*** Extracted information ***

Lemma tx_flush_rel rounds wl :
  work_inv wl -> backlog wl <= B ->
  interludes R fuel rounds (wlcore_stop_queues WLCORE_QUEUE_STOP_REASON_FLUSH wl) ->
  exists wl', wl1271_tx_flush fuel rounds wl = Ret wl' /\ R wl wl' /\
    (forall h q, is_link h -> is_queue q -> link_queue wl' h q = []).
Proof.
  intros W Hf He. unfold wl1271_tx_flush. split_if; bool_to_prop.
  { exists wl. split_and!; [done | by apply keeps_R, view_keeps |].
    by apply zero_backlog_empty; [apply W|]. }
  pose proof (stop_queues_keeps WLCORE_QUEUE_STOP_REASON_FLUSH wl W) as K1.
  set (w1 := wlcore_stop_queues _ wl) in *.
  destruct (flush_loop_spec rounds w1 (wk_inv _ _ K1)) as (b & w2 & -> & R2 & Hb);
    [pose proof (wk_backlog _ _ K1); lia | done |].
  assert (R wl w2) as R12 by (eapply R_trans; [by apply keeps_R | done]).
  pose proof (R_inv _ _ R12) as W2. set (w3 := if b then w2 else _).
  assert (R wl w3 /\ forall h q, is_link h -> is_queue q -> link_queue w3 h q = []) as [R3 Q3].
  { unfold w3. destruct b.
    - split; [done|]. destruct (Hb eq_refl) as [_ Hz]. by apply zero_backlog_empty; [apply W2|].
    - destruct (drain_all_keeps w2 W2) as (K & Q & _).
      split; [eapply R_trans; [done | by apply keeps_R] | exact Q]. }
  eexists. split; [reflexivity|]. split.
  - eapply R_trans; [exact R3 | apply keeps_R, wake_queues_keeps, (R_inv _ _ R3)].
  - intros h q Hh Hq. destruct (wake_queues_frame WLCORE_QUEUE_STOP_REASON_FLUSH w3) as (r & l & ->).
    by apply Q3.
Qed.

End Flush.

(** Contexts that keep the invariant from every state and add no frame, as
    mac80211's own work items do. *)
Definition env_ok (env : wl1271 -> wl1271) : Prop := forall w, work_inv w -> work_keeps w (env w).

Lemma env_ok_interludes fuel rounds : Forall (fun r => env_ok (snd r)) rounds ->
  forall wl, work_inv wl -> 2 * backlog wl + 1 < Z.of_nat fuel -> interludes work_keeps fuel rounds wl.
Proof.
  induction 1 as [|[c env] rounds He _ IH]; intros wl W Hf; [done|]. simpl. intros w E.
  assert (work_keeps wl w) as K.
  { revert E. unfold flush_pass. split_if; [|intros [= <-]; by apply view_keeps].
    destruct (tx_work_keeps fuel c wl W Hf) as (w' & -> & K). by intros [= <-]. }
  pose proof (He w (wk_inv _ _ K)) as K2. split; [exact K2|].
  apply IH; [apply K2 | pose proof (wk_backlog _ _ K); pose proof (wk_backlog _ _ K2); simpl in *; lia].
Qed.

Lemma tx_flush_spec fuel rounds wl :
  work_inv wl -> Forall (fun r => env_ok (snd r)) rounds -> 2 * backlog wl + 1 < Z.of_nat fuel ->
  exists wl', wl1271_tx_flush fuel rounds wl = Ret wl' /\ work_keeps wl wl' /\
    (forall h q, is_link h -> is_queue q -> link_queue wl' h q = []).
Proof.
  intros W Hr Hf. apply (tx_flush_rel work_keeps (backlog wl)); try done.
  - apply work_keeps_trans.
  - by intros w w' [].
  - intros w w' K. pose proof (wk_backlog _ _ K). lia.
  - pose proof (stop_queues_keeps WLCORE_QUEUE_STOP_REASON_FLUSH wl W) as K.
    apply env_ok_interludes; [done | apply K | pose proof (wk_backlog _ _ K); lia].
Qed.

(** Anything else in the driver: other contexts may take new frames, add and
    remove interfaces, as long as the invariant holds, no frame is lost and at
    most [B] frames are queued. *)
Record open_step (B : Z) (wl wl' : wl1271) : Prop := {
  os_inv : work_inv wl';
  os_hw : hw wl' = hw wl;
  os_copies s : s <> dummy_packet (hw wl) -> copies s wl <= copies s wl';
  os_backlog : backlog wl <= B -> backlog wl' <= B
}.

Lemma open_step_trans B a b c : open_step B a b -> open_step B b c -> open_step B a c.
Proof.
  intros [I1 H1 C1 B1] [I2 H2 C2 B2]. split; [done | congruence | | auto].
  intros s Hs. etrans; [by apply C1 | apply C2; congruence].
Qed.

Lemma keeps_open B wl wl' : work_keeps wl wl' -> open_step B wl wl'.
Proof. intros [I H C Bl _ _]. split; [done | done | intros s Hs; rewrite C by done; lia | lia]. Qed.

Lemma tx_flush_open B fuel rounds wl :
  work_inv wl -> backlog wl <= B -> 2 * B + 1 < Z.of_nat fuel ->
  interludes (open_step B) fuel rounds (wlcore_stop_queues WLCORE_QUEUE_STOP_REASON_FLUSH wl) ->
  exists wl', wl1271_tx_flush fuel rounds wl = Ret wl' /\ open_step B wl wl' /\
    (forall h q, is_link h -> is_queue q -> link_queue wl' h q = []).
Proof.
  intros W Hb Hf He. apply (tx_flush_rel (open_step B) B); try done.
  - apply open_step_trans.
  - apply keeps_open.
  - by intros w w' [].
  - by intros w w' [].
Qed.

(** ** Entry points *)

Lemma emit_inv e wl :
  (match e with EvStopQueue _ | EvWakeQueue _ => False | _ => True end) ->
  tx_inv wl -> tx_inv (emit e wl).
Proof.
  intros He [A1 A2 A3 A4 A5 A6]. split.
  - by apply (counts_off_frame _ wl).
  - apply (queues_ok_frame wl); try done. intros q. simpl. by destruct e.
  - by apply (ids_ok_frame wl).
  - by apply (vifs_ok_frame wl); try apply (vo_last _ A4).
  - done.
  - done.
Qed.

(** The state after a frame has been queued, before flow control. *)
Definition enqueued (hlid : Z) (skb : nat) (wl : wl1271) : wl1271 :=
  add_queue_count (ac_of wl skb) 1 (skb_queue_tail hlid (ac_of wl skb) skb wl).

Lemma enqueued_inv hlid skb wl :
  tx_inv wl -> link_owned wl hlid -> skb <> dummy_packet (hw wl) ->
  tx_inv (enqueued hlid skb wl) /\
  (forall s, copies s (enqueued hlid skb wl) = copies s wl + is_skb s skb).
Proof.
  intros [A1 A2 A3 A4 A5 A6] [Hh Ho] Hnd. unfold enqueued. set (q := ac_of wl skb).
  assert (is_queue q) as Hq by apply get_queue_range.
  split; [split|].
  - unfold counts_ok. eapply counts_off_ext; [|apply add_queue_count_counts; [|exact Hq];
      apply (set_link_queue_counts (fun _ => 0)); [done..|]].
    + intros q' _. unfold shift, zlen. rewrite length_app. simpl. split_if; lia.
    + intros s [Hs|Hs]%elem_of_app; [by apply (co_placed _ _ A1 hlid q)|].
      apply list_elem_of_singleton in Hs as ->. done.
  - by apply (queues_ok_frame wl).
  - by apply (ids_ok_frame wl).
  - by apply (vifs_ok_frame wl); try apply (vo_last _ A4).
  - done.
  - intros h q' Hh' Hq' Hb. simpl in Hb. assert (h <> hlid) as Hne by (intros ->; congruence).
    change (link_queue (skb_queue_tail hlid q skb wl) h q' = []). unfold skb_queue_tail.
    rewrite (link_queue_set _ _ _ _ _ _ _ A1 Hh Hq), (proj2 (Z.eqb_neq hlid h)) by congruence.
    simpl. by apply A6.
  - intros s. change (copies s (add_queue_count q 1 ?w)) with (copies s w). unfold skb_queue_tail.
    rewrite (set_link_queue_copies s _ _ _ _ _ A1 Hh Hq), occ_app, occ_cons.
    change (occ s []) with 0. lia.
Qed.

(** The frame belongs to no interface, or to one the driver knows. *)
Definition from_listed (wl : wl1271) (skb : nat) : Prop :=
  forall v, control_vif (skb_cb (skb_at wl skb)) = Some v -> v ∈ wlvif_list wl.

(** Accepting a frame from mac80211: it is queued on the tail of its link's
    queue or given back, and never lost. *)
Lemma op_tx_spec skb wl :
  tx_inv wl -> skb <> dummy_packet (hw wl) ->
  from_listed wl skb ->
  let wl' := wl1271_op_tx skb wl in
  let hlid := wl12xx_tx_get_hlid wl (control_vif (skb_cb (skb_at wl skb))) skb
                (control_sta (skb_cb (skb_at wl skb))) in
  let q := ac_of wl skb in
  tx_inv wl' /\ hw wl' = hw wl /\
  (forall s, s <> dummy_packet (hw wl) -> copies s wl' = copies s wl + is_skb s skb) /\
  ((link_queue wl' hlid q = link_queue wl hlid q ++ [skb] /\ is_link hlid) \/
   wl' = emit (EvFreeTxskb skb) wl).
Proof.
  intros H Hnd Hreg. cbv zeta. unfold wl1271_op_tx. cbv zeta. fold (ac_of wl skb).
  set (hlid := wl12xx_tx_get_hlid wl _ skb _). set (q := ac_of wl skb).
  destruct ((hlid =? WL12XX_INVALID_LINK_ID) || _ || _) eqn:Ed.
  { split_and!; [by apply emit_inv | done | | by right]. intros s _. apply emit_copies. }
  apply orb_false_elim in Ed as [[Ed1 Ed2]%orb_false_elim _].
  assert (link_owned wl hlid) as Ho.
  { destruct (control_vif (skb_cb (skb_at wl skb))) as [v|] eqn:Ev.
    - apply negb_false_iff in Ed2. pose proof (inv_vifs _ H) as HV.
      split; [by apply (vo_map _ HV v) | apply (vo_owned _ HV v); [by apply Hreg | done]].
    - unfold hlid. simpl. split; [apply (system_link _ (inv_vifs _ H)) | apply (vo_sysmap _ (inv_vifs _ H))]. }
  pose proof (proj1 Ho) as Hh.
  destruct (enqueued_inv hlid skb wl H Ho Hnd) as [H1 C1].
  change (add_queue_count q 1 (skb_queue_tail hlid q skb wl)) with (enqueued hlid skb wl).
  assert (link_queue (enqueued hlid skb wl) hlid q = link_queue wl hlid q ++ [skb]) as Q1.
  { unfold enqueued, skb_queue_tail. change (link_queue (add_queue_count ?a 1 ?w)) with (link_queue w).
    rewrite (link_queue_set _ _ _ _ _ _ _ (inv_counts _ H) Hh); [|apply get_queue_range].
    fold q. by rewrite !Z.eqb_refl. }
  set (w1 := enqueued hlid skb wl) in *. assert (hw w1 = hw wl) as E1 by done. clearbody w1.
  set (w2 := if _ && _ then wlcore_stop_queue_locked q _ w1 else w1).
  assert (tx_moves none_moved w1 w2 /\ (forall h q', link_queue w2 h q' = link_queue w1 h q')) as [M2 Q2].
  { unfold w2. split_if; [|split; [by apply moves_refl | done]].
    split; [apply stop_queue_moves; [done | apply get_queue_range]|].
    intros h q'. destruct (stop_queue_frame q WLCORE_QUEUE_STOP_REASON_WATERMARK w1) as (r & l & ->). done. }
  clearbody w2.
  assert (forall w, tx_moves none_moved w2 w -> hw w = hw wl /\
    (forall s, s <> dummy_packet (hw wl) -> copies s w = copies s wl + is_skb s skb)) as Fin.
  { intros w M. split; [rewrite (mv_hw _ _ _ M), (mv_hw _ _ _ M2); done|].
    intros s Hs. rewrite (mv_copies _ _ _ M) by (rewrite (mv_hw _ _ _ M2); congruence).
    rewrite (mv_copies _ _ _ M2), C1 by congruence. unfold none_moved. lia. }
  split_if.
  - assert (tx_moves none_moved w2 (emit EvQueueTxWork w2)) as M
      by (apply view_moves; [apply M2 | by apply emit_view]).
    destruct (Fin _ M) as [F1 F2]. split_and!; [apply M | done | done|]. left. split; [|done].
    change (link_queue w2 hlid q = link_queue wl hlid q ++ [skb]). by rewrite Q2.
  - destruct (Fin w2 (moves_refl _ (mv_inv _ _ _ M2))) as [F1 F2].
    split_and!; [apply M2 | done | done|]. left. by rewrite Q2.
Qed.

*** End of Extracted information ***

■ **Exercise**
From the records above, repeat exactly the lines from the one with "pose proof (R_inv" through the one with "mac80211's own work items do. *)", both included.

■ **Response**
  pose proof (R_inv _ _ R12) as W2. set (w3 := if b then w2 else _).
  assert (R wl w3 /\ forall h q, is_link h -> is_queue q -> link_queue w3 h q = []) as [R3 Q3].
  { unfold w3. destruct b.
    - split; [done|]. destruct (Hb eq_refl) as [_ Hz]. by apply zero_backlog_empty; [apply W2|].
    - destruct (drain_all_keeps w2 W2) as (K & Q & _).
      split; [eapply R_trans; [done | by apply keeps_R] | exact Q]. }
  eexists. split; [reflexivity|]. split.
  - eapply R_trans; [exact R3 | apply keeps_R, wake_queues_keeps, (R_inv _ _ R3)].
  - intros h q Hh Hq. destruct (wake_queues_frame WLCORE_QUEUE_STOP_REASON_FLUSH w3) as (r & l & ->).
    by apply Q3.
Qed.

End Flush.

(** Contexts that keep the invariant from every state and add no frame, as
    mac80211's own work items do. *)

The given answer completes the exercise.